# PROBLEM STATEMENT
In the listing below, print exactly the lines from the first through the one that contains "From S2P Require Import Fs.".

# SOURCE DATA
(* ===== verification/Kernel.v ===== *)
(** * The system call table

    [syscalls[]] of [src/homeworks/xv6-public/syscall.c] with the numbers of
    [syscall.h], over the calls of [Trap.v], [Sysfile.v] and [Exec.v]. *)
From S2P Require Import Prelude.
From S2P Require Import Kalloc.
From S2P Require Import Vm.
From S2P Require Import Layout.
From S2P Require Import Bio.
From S2P Require Import Tx.
From S2P Require Import Fs.
From S2P Require Import Pipe.
From S2P Require Import Proc.
From S2P Require Import File.
From S2P Require Import Syscall.
From S2P Require Import Trap.
From S2P Require Import Sysfile.
From S2P Require Import Exec.
From S2P Require Import Frame.
From S2P Require Import FdProofs.
From S2P Require Import SyscallProofs.

Section Code.
Context `{Ctx} `{Linked} `{Asm} `{Pages} {T : Type} `{TxOps T} `{OpOps T} `{Devsw (fstate T)}.
#[local] Abbreviation K := (kstate (fsys T)).

(** What the rest of the system does while a call sleeps, and the clock. *)
Record around := mk_around {
  pipe_env : list (pctx -> pctx); proc_env : list (K -> K); read_clock : M K (list Z) }.

Definition value (m : M K Z) : M K sysret := let! v := m in ret (Value v).

Definition syscalls (e : around) (num : Z) : option (M K sysret) :=
  if num =? 1 then Some sys_fork
  else if num =? 2 then Some sys_exit
  else if num =? 3 then Some (sys_wait (proc_env e))
  else if num =? 4 then Some (value sys_pipe)
  else if num =? 5 then Some (value (sys_read (pipe_env e)))
  else if num =? 6 then Some sys_kill
  else if num =? 7 then Some (value (sys_exec exec))
  else if num =? 8 then Some (value sys_fstat)
  else if num =? 9 then Some (value sys_chdir)
  else if num =? 10 then Some (value sys_dup)
  else if num =? 11 then Some sys_getpid
  else if num =? 12 then Some sys_sbrk
  else if num =? 13 then Some (sys_sleep (proc_env e))
  else if num =? 14 then Some sys_uptime
  else if num =? 15 then Some (value sys_open)
  else if num =? 16 then Some (value (sys_write (pipe_env e)))
  else if num =? 17 then Some (value sys_mknod)
  else if num =? 18 then Some (value sys_unlink)
  else if num =? 19 then Some (value sys_link)
  else if num =? 20 then Some (value sys_mkdir)
  else if num =? 21 then Some (value sys_close)
  else if num =? 22 then Some (sys_date (read_clock e))
  else None.

Lemma syscalls_none e num : syscalls e num = None <-> ~ (1 <= num <= 22).
Proof.
  unfold syscalls.
  repeat match goal with
  | |- context [num =? ?k] => destruct (Z.eqb_spec num k) as [->|?]; [split; [discriminate | intros Hn; exfalso; apply Hn; lia]|]
  end.
  split; [|auto]. intros _ [Hl Hh].
  repeat match goal with
  | Hl : ?a <= num, Hn : num <> ?a |- _ => let b := eval vm_compute in (a + 1) in assert (b <= num) by lia; clear Hl Hn
  end. lia.
Qed.

(** A system call number outside the table, negative ones included, does
    nothing but set %eax of the caller to -1: memory, files, the clock and
    every other process are unchanged. *)
Theorem syscall_unknown (e : around) (s : K) (me : nat) (p : proc) :
  current s me p -> ~ (1 <= s32 (tf_eax (p_tf p)) <= 22) ->
  syscall (syscalls e) s = Ret (Value (-1))
    (mk_ks (mk_ptable (pt_lock (ks_pt s)) (<[me := p <| p_tf ::= fun tf => tf <| tf_eax := 2 ^ 32 - 1 |> |>]> (pt_proc (ks_pt s)))
      (pt_initproc (ks_pt s)) (pt_nextpid (ks_pt s)) (pt_cpu (ks_pt s))) (ks_mem s) (ks_clock s) (ks_fs s)).
Proof.
  intros Hc Hn. unfold syscall. step by (apply (my_current p_tf _ _ _ Hc)).
  assert ((if 0 <? s32 (tf_eax (p_tf p)) then syscalls e (s32 (tf_eax (p_tf p))) else None) = None) as ->.
  { destruct (0 <? _); [apply syscalls_none; exact Hn | reflexivity]. }
  unfold set_eax. step by (apply (set_my_current _ _ _ _ Hc)). reflexivity.
Qed.
End Code.

Import Demo.
#[local] Instance demo_asm : Asm := { forkret_addr := 0x80103000; trapret_addr := 0x80105000; initcode_start := 0x8010a460; initcode_size := 44 }.

(** %eax is 0 in the first process. *)
Example syscall_unknown_witness :
  syscall (syscalls (mk_around [] [] (ret []))) (machine 0 0) = syscall (fun _ => None) (machine 0 0) /\
  exists s', syscall (syscalls (mk_around [] [] (ret []))) (machine 0 0) = Ret (Value (-1)) s' /\ ks_mem s' = ks_mem (machine 0 0).
Proof.
  pose proof (syscall_unknown (mk_around [] [] (ret [])) (machine 0 0) 0 _ (machine_current 0 0)
    ltac:(vm_compute; intros [H _]; apply H; reflexivity)) as E.
  split; [reflexivity|]. eexists. split; [exact E | reflexivity].
Defined.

# THE COMPLETED TASK
(* ===== verification/Kernel.v ===== *)
(** * The system call table

    [syscalls[]] of [src/homeworks/xv6-public/syscall.c] with the numbers of
    [syscall.h], over the calls of [Trap.v], [Sysfile.v] and [Exec.v]. *)
From S2P Require Import Prelude.
From S2P Require Import Kalloc.
From S2P Require Import Vm.
From S2P Require Import Layout.
From S2P Require Import Bio.
From S2P Require Import Tx.
From S2P Require Import Fs.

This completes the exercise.